**Data**
(* ===== verification/KextRxSpec.v ===== *)
(** * The receive path of the kernel extension: frames, buffers, termination *)
From S2P Require Import Prelude TxOffload RxRing RxRingSpec KextPool KextPoolSpec KextTx KextTxSpec KextRx.

(** ** What the pool promises to the receive path

    [out p X]: the mbufs in [X] are in use outside the pool. A packet from the
    pool is none of them; it is the new buffer of the ring when the received one
    is passed up, and the copy that is passed up otherwise. *)
Class RxPool (P : Type) `{B : !RxBuffers P} := {
  out : P -> gset Z -> Prop;
  roc_some mp len p new b replaced p' X : replace_or_copy mp len p = (Some new, b, replaced, p') -> out p X -> mp ∈ X ->
    exists f, f <> 0 /\ (f ∉ X) /\ out p' ({[f]} ∪ X) /\ (new, b) = if replaced then (mp, f) else (f, mp);
  roc_none mp len p b replaced p' X : replace_or_copy mp len p = (None, b, replaced, p') -> out p X -> mp ∈ X -> out p' X;
  get_some size how p m p' X : get_packet size how p = (Some m, p') -> out p X -> m <> 0 /\ (m ∉ X) /\ out p' ({[m]} ∪ X);
}.

(** ** The pool of KextPool keeps that promise *)

Section Pool.
Context {K : Type} `{B : !Mbufs K} `{L : !MbufKpi K}.

Definition pool_out (pk : pool * K) (X : gset Z) : Prop :=
  exists lm lc, pool_rep pk.2 pk.1 lm lc /\ (forall m, m ∈ X -> mbuf_live m pk.2 = true /\ m ∉ lm ++ lc).

(** Both lists as a function of the kind. *)
Lemma pool_rep_frame k k' p lm lc : (forall m, m ∈ lm ++ lc -> same_mbuf k k' m) -> pool_rep k p lm lc -> pool_rep k' p lm lc.
Proof.
  intros Hs (Hm&Hc&Hd&Hl). split_and!; try done.
  - eapply side_frame; [|done]. apply Forall_forall. set_solver.
  - eapply side_frame; [|done]. apply Forall_forall. set_solver.
  - rewrite Forall_forall in Hl |- *. intros m Hin. destruct (Hs m Hin) as [-> _]. auto.
Qed.

Lemma take_rep b p k lm lc m p' k' : pool_rep k p lm lc -> pool_take b p k = (Some m, p', k') ->
  exists lm' lc', pool_rep k' p' lm' lc' /\ lm ++ lc ≡ₚ m :: lm' ++ lc' /\ mbuf_live m k' = true /\
    forall x, x <> m -> same_mbuf k k' x.
Proof.
  intros Hr Ht. unfold pool_take in Ht. destruct (1 <? pktNum (side_of b p)) eqn:E1; [|done]. bool_props.
  destruct Hr as (Hm&Hc&Hd&Hl). set (l := match b with Small => lm | Cluster => lc end).
  assert (Hs : side_rep k (side_of b p) l 0) by (unfold l; by destruct b).
  destruct l as [|m0 l0] eqn:El; [destruct Hs as (_&?&_); done|]. pose proof Hs as (_&_&Hn&Hb&Hcap). cbn [length] in Hn.
  destruct (side_pop k _ m0 l0 0 Hs) as [Hh Hs']; [intros ->; cbn in Hn; lia|].
  pose proof (side_num k _ l0 (0 - 1) (pktNum (side_of b p) - 1) Hs' ltac:(cbn; lia)) as Hs2. cbn [set_head pktNum] in Hs2.
  replace (0 - 1 + pktNum (side_of b p) - (pktNum (side_of b p) - 1)) with 0 in Hs2 by lia.
  assert (Em : Some (pktHead (side_of b p)) = Some m) by exact (f_equal (fun x => x.1.1) Ht).
  assert (Ek : mbuf_setnextpkt (pktHead (side_of b p)) 0 k = k') by exact (f_equal snd Ht).
  pose proof (f_equal (fun x => x.1.2) Ht) as Ep. cbn [fst snd] in Ep. rewrite Hh in Em, Ek. injection Em as <-.
  change (pktHead (set_num (pktNum (side_of b p) - 1) (side_of b p))) with (pktHead (side_of b p)) in Ep. rewrite Hh in Ep. clear Ht.
  set (lm' := match b with Small => l0 | Cluster => lm end). set (lc' := match b with Small => lc | Cluster => l0 end).
  assert (Hperm : lm ++ lc ≡ₚ m0 :: lm' ++ lc').
  { unfold lm', lc', l in *. destruct b; subst; cbn; [done|]. solve_Permutation. }
  assert (Hsame : forall x, x <> m0 -> same_mbuf k k' x) by (intros x Hx; subst k'; by apply set_other).
  rewrite Hperm in Hd, Hl. apply NoDup_cons in Hd as [Hni Hd]. apply Forall_cons in Hl as [Hl0 Hl].
  assert (Hfr : forall x, x ∈ lm' ++ lc' -> same_mbuf k k' x) by (intros x Hx; apply Hsame; intros ->; done).
  exists lm', lc'. split_and!; try done; [|subst k'; by rewrite live_setnextpkt].
  apply (pool_rep_frame k); [done|]. subst p'. split_and!; try done.
  - unfold lm'. destruct b; [|destruct (below _ _ && _); exact Hm].
    destruct (below _ _ && _); exact Hs2.
  - unfold lc'. destruct b; [destruct (below _ _ && _); exact Hc|]. destruct (below _ _ && _); exact Hs2.
Qed.
(** ** The link *)

Definition setLinkUp s : prog D (kdrv P) :=
  let l := link (tp_sw (linuxData (nic s))) in
  let s := drop_fragment s in
  RTL_W8 ChipCmd (CmdTxEnb .| CmdRxEnb) ;;;
  let s := raise __LINK_UP s in
  let s := call (SetLinkStatus true (medium_at (link_medium l (eee_active s)) s) (medium_bits l)) s in
  let s := call (SetPolling (poll_parameters (speed l) (mtu (nic s)) (s_params (conf s)))) s in
  ret (put_output true s).

Definition setLinkDown s : prog D (kdrv P) :=
  let s := lower __POLL_MODE (lower __LINK_UP (put_output false (put_warn 0 s))) in
  let s := call (SetLinkStatus false None 0) s in
  do tp <- rtl812xLinkDownPatch (linuxData (nic s));
  let s := clearRxTxRings (put_tp tp s) in
  let s := put_mask (intrMaskRxTx (irq (nic s))) s in
  RTL_W32 IMR0_8125 (intrMask (irq (nic s))) ;;;
  do tp <- set_stored_medium undef (linuxData (nic s));
  ret (put_tp tp s).

(** What the link has settled on. *)
Definition negotiated (status : Z) (enabled : bool) (tp : tpvars) : tpvars :=
  let w := tp_sw tp in
  let e := eee w in
  let '(spd, dup) := status_speed status in
  set_sw (sw_set_eee (mkEee enabled (supported e) (advertised e) (tx_lpi_enabled e) (tx_lpi_timer e))
            (sw_set_link (mkLink (autoneg (link w)) spd dup (advertising (link w)) (status_fc status)) w)) tp.
(** *** Interrupts *)

Definition some_ctl (v : view) (o : option (kdrv P)) : Prop := match o with Some s => ctl phys v s | None => True end.
Definition opt_ctl (R : view -> Prop) (o : option (kdrv P)) : Prop :=
  match o with Some s => exists v, R v /\ ctl phys v s | None => True end.

Lemma ctl_serve st v s : ctl phys v s -> v_pollMode v = false -> v_polling v = false ->
  rets (D := D) (opt_ctl (served v)) (serve_rings phys multi rx_dma vtd_fuel st s).
Proof.
  intros H Hm Hp. unfold serve_rings. cbv zeta. pose proof (ctl_raise phys __POLLING v s ltac:(done) H) as H1.
  set (v1 := with_flag _ _ _) in *. set (s1 := raise _ s) in *. clearbody s1.
  set (o := if has st _ then _ else _). assert (Ho : some_ctl v1 o).
  { unfold o. destruct (has st (RxOK .| RxDescUnavail)); [|exact H1].
    destruct (receive phys multi rx_dma vtd_fuel kNumRxDesc s1) as [[k s2]|] eqn:E; [|done].
    pose proof (ctl_receive phys multi rx_dma vtd_fuel _ _ _ _ _ H1 E) as H2. cbn [some_ctl]. apply ctl_count_rx.
    case_match; [exact H2|by apply ctl_call]. }
  destruct o as [s2|]; [|by apply rets_ret]. cbn [some_ctl] in Ho. clear H1.
  eapply (rets_bind (ctl phys v1)).
  { destruct (has st (TxOK .| RxOK .| PCSTimeout)); [|by apply rets_ret].
    apply (rets_bind _ _ _ _ (ctl_tx_interrupt phys _ _ Ho)). intros s3 H3. apply rets_ret. case_match; [by apply ctl_count_tx|done]. }
  intros s3 H3. eapply (rets_bind (opt_ctl (fun w => w = v1 \/ exists m, m <> MPoll /\ w = with_mask m v1) ∘ Some)).
  { destruct (has st (TxOK .| RxOK)); [|destruct (has st PCSTimeout)]; repeat (apply rets_seq; intros _); apply rets_ret.
    - exists (with_mask MTimer v1). split; [right; by exists MTimer|]. exact (ctl_mask phys MTimer _ _ H3).
    - exists (with_mask MRxTx v1). split; [right; by exists MRxTx|]. exact (ctl_mask phys MRxTx _ _ H3).
    - exists v1. split; [by left|done]. }
  intros s4 (w&Hw&H4). apply rets_ret. cbn [opt_ctl].
  destruct Hw as [->|(m&Hm'&->)]; [exists v|exists (with_mask m v)]; (split; [by constructor|]); ctl_steps; destruct v; cbn in Hp; by subst.
Qed.

Lemma ctl_link_change st v s : ctl phys v s ->
  rets (D := D) (fun s' => exists v', linked_up v v' /\ ctl phys v' s') (link_change undef rx_dma st s).
Proof.
  intros H. unfold link_change. destruct (has st LinkChg); [|apply rets_ret; exists v; by split; [constructor|]].
  apply (rets_bind _ _ _ _ (ctl_check _ _ H)). intros s1 H1. apply rets_seq. intros _. apply rets_ret.
  destruct H1 as [H1|H1]; pose proof (ctl_mask phys MRxTx _ _ H1) as H2; eexists; (split; [|exact H2]); [apply lk_down|apply lk_up].
Qed.

Lemma ctl_interrupt v s : ctl phys v s -> v_irq v = true ->
  rets (D := D) (opt_ctl (astep v)) (interruptOccurred undef phys multi rx_dma vtd_fuel s).
Proof.
  intros H Hi. unfold interruptOccurred. apply rets_seq. intros st. case_match.
  { apply rets_seq. intros _. apply rets_ret. exists v. by split; [constructor|]. }
  apply rets_seq. intros _. apply rets_seq. intros _. rewrite (c_pollMode _ _ _ H), (c_polling _ _ _ H).
  eapply (rets_bind (opt_ctl (served v))).
  { destruct (v_pollMode v || v_polling v) eqn:E; [apply rets_ret; exists v; by split; [constructor|]|].
    apply orb_false_iff in E as [??]. by apply ctl_serve. }
  intros [s1|] H1; [|by apply rets_ret]. destruct H1 as (v1&Hs&H1).
  apply (rets_bind _ _ _ _ (ctl_link_change st v1 s1 H1)). intros s2 (v2&Hl&H2). apply rets_seq. intros _. apply rets_ret.
  exists v2. split; [by eapply a_irq|done].
Qed.

(** *** Polling and the watchdog *)

Lemma ctl_polling_enable b v s : ctl phys v s ->
  rets (D := D) (fun s' => exists v', astep v v' /\ ctl phys v' s') (setInputPacketPollingEnable b s).
Proof.
  intros H. unfold setInputPacketPollingEnable. destruct (flag __ENABLED s) eqn:E; [|apply rets_ret; exists v; by split; [constructor|]].
  rewrite (c_enabled _ _ _ H) in E. cbv zeta. apply rets_seq. intros _. apply rets_ret. exists (poll_mode b v). split; [by constructor|].
  destruct b.
  - pose proof (ctl_mask phys MPoll _ _ (ctl_raise phys __POLL_MODE _ _ ltac:(done) H)) as H1. eapply ctl_eq; [exact H1|views v].
  - pose proof (ctl_mask phys MRxTx _ _ (ctl_lower phys __POLL_MODE _ _ ltac:(done) H)) as H1. eapply ctl_eq; [exact H1|views v].
Qed.

Lemma ctl_poller o v s : ctl phys v s -> ctl phys (with_polling (v_polling v) (bool_decide (o <> None)) v) (put_poller o s).
Proof. intros []. split; try assumption; try reflexivity. destruct c_based0. by split. Qed.

Lemma ctl_poll_begin n v s : ctl phys v s -> exists v', astep v v' /\ ctl phys v' (poll_begin n s).
Proof.
  intros H. unfold poll_begin. destruct (flag __POLL_MODE s && negb (flag __POLLING s)) eqn:E; [|exists v; by split; [constructor|]].
  apply andb_true_iff in E as [E1 E2]. apply negb_true_iff in E2. rewrite (c_pollMode _ _ _ H) in E1. rewrite (c_polling _ _ _ H) in E2.
  exists (with_polling true true v). split; [by constructor|].
  eapply ctl_eq; [apply ctl_poller, ctl_raise; [done|exact H]|]. by rewrite bool_decide_true.
Qed.

Lemma ctl_poll_work n k v s : ctl phys v s -> poller s = Some k ->
  rets (D := D) (opt_ctl (astep v)) (poll_work phys multi rx_dma vtd_fuel n s).
Proof.
  intros H Hp. unfold poll_work. destruct (receive phys multi rx_dma vtd_fuel n s) as [[g s1]|] eqn:E; [|by apply rets_ret].
  pose proof (ctl_receive phys multi rx_dma vtd_fuel _ _ _ _ _ H E) as H1.
  apply (rets_bind _ _ _ _ (ctl_tx_interrupt phys _ _ H1)). intros s2 H2. apply rets_ret. exists (with_polling false false v).
  split; [constructor; by rewrite <- (c_poller _ _ _ H), Hp|].
  eapply ctl_eq; [apply ctl_poller, ctl_lower; [done|exact H2]|]. by rewrite bool_decide_false by (intros []; done).
Qed.

(** The watchdog: progress, a warning, or a reset with the sixth. *)
Definition hang_result (v : view) (r : bool * kdrv P) : Prop :=
  exists v', watched v v' /\ ctl phys v' (if r.1 then r.2 else put_timer true r.2).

**Work order**
Look above for the line that contains "apply (pool_rep_frame k);". Starting there, transcribe every line exactly until you have copied the line that contains "let s := clearRxTxRings (put_tp tp s) in".

**The answer**
  apply (pool_rep_frame k); [done|]. subst p'. split_and!; try done.
  - unfold lm'. destruct b; [|destruct (below _ _ && _); exact Hm].
    destruct (below _ _ && _); exact Hs2.
  - unfold lc'. destruct b; [destruct (below _ _ && _); exact Hc|]. destruct (below _ _ && _); exact Hs2.
Qed.
(** ** The link *)

Definition setLinkUp s : prog D (kdrv P) :=
  let l := link (tp_sw (linuxData (nic s))) in
  let s := drop_fragment s in
  RTL_W8 ChipCmd (CmdTxEnb .| CmdRxEnb) ;;;
  let s := raise __LINK_UP s in
  let s := call (SetLinkStatus true (medium_at (link_medium l (eee_active s)) s) (medium_bits l)) s in
  let s := call (SetPolling (poll_parameters (speed l) (mtu (nic s)) (s_params (conf s)))) s in
  ret (put_output true s).

Definition setLinkDown s : prog D (kdrv P) :=
  let s := lower __POLL_MODE (lower __LINK_UP (put_output false (put_warn 0 s))) in
  let s := call (SetLinkStatus false None 0) s in
  do tp <- rtl812xLinkDownPatch (linuxData (nic s));
  let s := clearRxTxRings (put_tp tp s) in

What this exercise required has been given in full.